シンポジウム1:大学と科学――教育思想史からどのようなアプローチが可能か――

シンポジウム2:応答する教育思想史研究 ――人新世の自然思想史と言語論的転回後の政治思想史をうけて ――

フォーラム:近代教育批判以後の主体性――後期フーコーにおける「プラトニズムのパラドックス」を中心に ――

コロキウム1:高大接続改革における探究学習の意義を問う――学びの当事者とともに――

コロキウム2:ポップカルチャーの教育思想Ⅱ

コロキウム3:伝達と創造――「原爆の絵」プロジェクトを通して想起と想像を考える――

コロキウム4:日本学術会議と教育思想史研究

【各コンテンツの概要】


シンポジウム1

大学と科学

――教育思想史からどのようなアプローチが可能か ――


 科学は、近現代の大学において、その知的活動の根幹を占めてきた。系統的な方法・手続きのもとで、普遍的な真理や法則、体系的な知識を探究する姿勢は、大学の研究・教育・公益(社会貢献)活動を貫く基本原理として共有されてきたはずである。

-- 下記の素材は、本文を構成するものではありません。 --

(* ===== verification/Lab7Path.v ===== *)
(** * From one lab7 host to the other (apps/lab7.cc)

    The composition of the parts of Lab7.v: a segment that the adapter of one program
    writes to its pipe passes its router, the relay between the programs, and the
    other router, and is read by the adapter of the other program.

    Shown: once the addresses on the way are known, every segment crosses the path
    in three frames, in either direction, and what is read is what was written. *)

From S2P Require Import Prelude WrappingIntegers UtilBuffer Parser Checksum Codec TCPSegment IPv4Datagram EthernetFrame Address NetworkInterface.
From S2P Require Import Router FdAdapter Lab7.

(** The interface knows the Ethernet address [mac] of [ip]. *)
Definition knows (n : NetworkInterface.t) (ip : Z) (mac : EthernetAddress) : Prop :=
  IP2EthernetCache.get_cache (NetworkInterface._ip_mac_map n) ip = Some mac.

(** A router at rest: its invariant holds, nothing waits to be routed or to leave. *)
Record at_rest (r : Router.t) : Prop := {
  ar_inv : router_inv r;
  ar_queues : Forall (fun q => q = []) (queues r)
}.

(** The interface [N] of the router, with a real address and no frame to send. *)
Record side_of (r : Router.t) (N : Z) (i : AsyncNetworkInterface.t) : Prop := {
  so_number : 0 <= N;
  so_interface : Router._interfaces r !! Z.to_nat N = Some i;
  so_host : exists own, host (AsyncNetworkInterface.base i) own;
  so_frames : NetworkInterface.frames_out (AsyncNetworkInterface.base i) = []
}.

(** The frame that carries the datagram [d]. *)
Definition carries (dst src : EthernetAddress) (d : IPv4Datagram.t) (f : EthernetFrame.t) : Prop :=
  exists bl, IPv4Datagram.serialize d = Ret bl
    /\ f = NetworkInterface.make_frame dst src EthernetHeader.TYPE_IPv4 (BufferList.concatenate bl).

Section Hop.
Context `{NetDb}.

(** Such a frame crosses a wire, and the interface that it is for gets the datagram. *)
Lemma carried n own src d f :
  host n own -> is_address src -> IPv4Datagram.fits d -> carries (NetworkInterface._ethernet_address n) src d f ->
  exists bl f' d', EthernetFrame.serialize f = Ret bl
    /\ EthernetFrame.parse EthernetFrame.default (Buffer.of_string (BufferList.concatenate bl)) = Ret (NoError, f')
    /\ NetworkInterface.recv_frame n f' = Ret (n, Some d') /\ same_datagram d d'.
Proof.
  intros Hn Hs Hd (dl & Ed & ->). pose proof (h_address _ _ Hn) as Ha.
  destruct (frame_fits_ip (NetworkInterface._ethernet_address n) src d dl) as [Hv Hl]; [apply Ha|done|done|done|].
  destruct (frame_wire _ EthernetFrame.default Hv Hl) as (bl & b & E1 & E2 & Hb).
  destruct (recv_datagram n own src d dl Hn Hd Ed) as (d' & Er & Hsame).
  exists bl. eexists. exists d'. split; [exact E1|]. split; [exact E2|]. split; [|done].
  rewrite <- Er. apply recv_frame_same. split; [done|]. simpl. by rewrite BufferList.bytes_of_buffer.
Qed.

 とは言っても、科学は決して大学の専有物ではない。科学・技術分野における研究・開発において、大学外の研究機関が大学の優位性を脅かすことも少なくない。また情報技術ネットワークの発展、さらにIoTの拡張やAIの活用によって到来するデータ駆動型社会においては、知識はさまざまな境界を越えて創出され拡散し、もはや大学が科学(的知識)を占有することは不可能になっている。科学が大学という境界から越え出ようとするとき、大学と科学の関係をどのように再構成すればよいのか。大学にとって科学とは何か、科学にとって大学とは何か、いまあらためて問う必要がある。

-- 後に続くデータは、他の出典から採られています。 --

(** * Optimize-Disc.py: disc finder and archive extractor

    A shallow embedding of [scripts/py/Optimize-Disc.py].  The script is a
    sequence of calls into the Python runtime ([str.endswith], [print]),
    [os] / [os.path] and [py7zr]; each of them is modelled below by what
    it does on a POSIX filesystem that is a finite tree of directories and
    regular files (no symbolic links, no permission bits).  The two
    functions of the script and its module-level command line code are
    then transcribed statement by statement over these models. *)

From Stdlib Require Import String Ascii List Bool Arith Lia Permutation.
From Stdlib Require Import DecimalString DecimalNat.
Import ListNotations.

Local Open Scope string_scope.
Local Open Scope list_scope.

(** Python's [+] on [str]. *)
Infix "+++" := String.append (right associativity, at level 60).

(* ================================================================== *)
(** * Python strings *)

Module Str.

(** [s.startswith(p)]. *)
Fixpoint startswith (s p : string) {struct p} : bool :=
  match p, s with
  | EmptyString, _ => true
  | String _ _, EmptyString => false
  | String a p', String b s' => Ascii.eqb a b && startswith s' p'
  end.

(** [s.endswith(suf)] for one suffix: some tail of [s] is [suf]. *)
Fixpoint endswith (s suf : string) : bool :=
  String.eqb s suf ||
  match s with
  | EmptyString => false
  | String _ s' => endswith s' suf
  end.

(** [s.endswith(sufs)] for a tuple of suffixes. *)
Definition endswith_tuple (s : string) (sufs : list string) : bool :=
  existsb (endswith s) sufs.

 もっとも800年を越えるとされる大学史のなかで、大学の知的活動の根幹を科学が占めるようになったのは、近代科学の成立以降、相当の時間(年数)を経た後である。大学と科学の関係を問うには、やはり歴史的な観点が求められる。この問題に教育思想史としてどのようなアプローチが可能になるのか。このシンポジウムでは、大学と科学のこれまでの関係を検証することを通して、大学と科学、そして教育のいまとこれからを考えたい。

 討議においては、いずれも歴史(思想史)的な知見をふまえた上で、次のような論点を想定している。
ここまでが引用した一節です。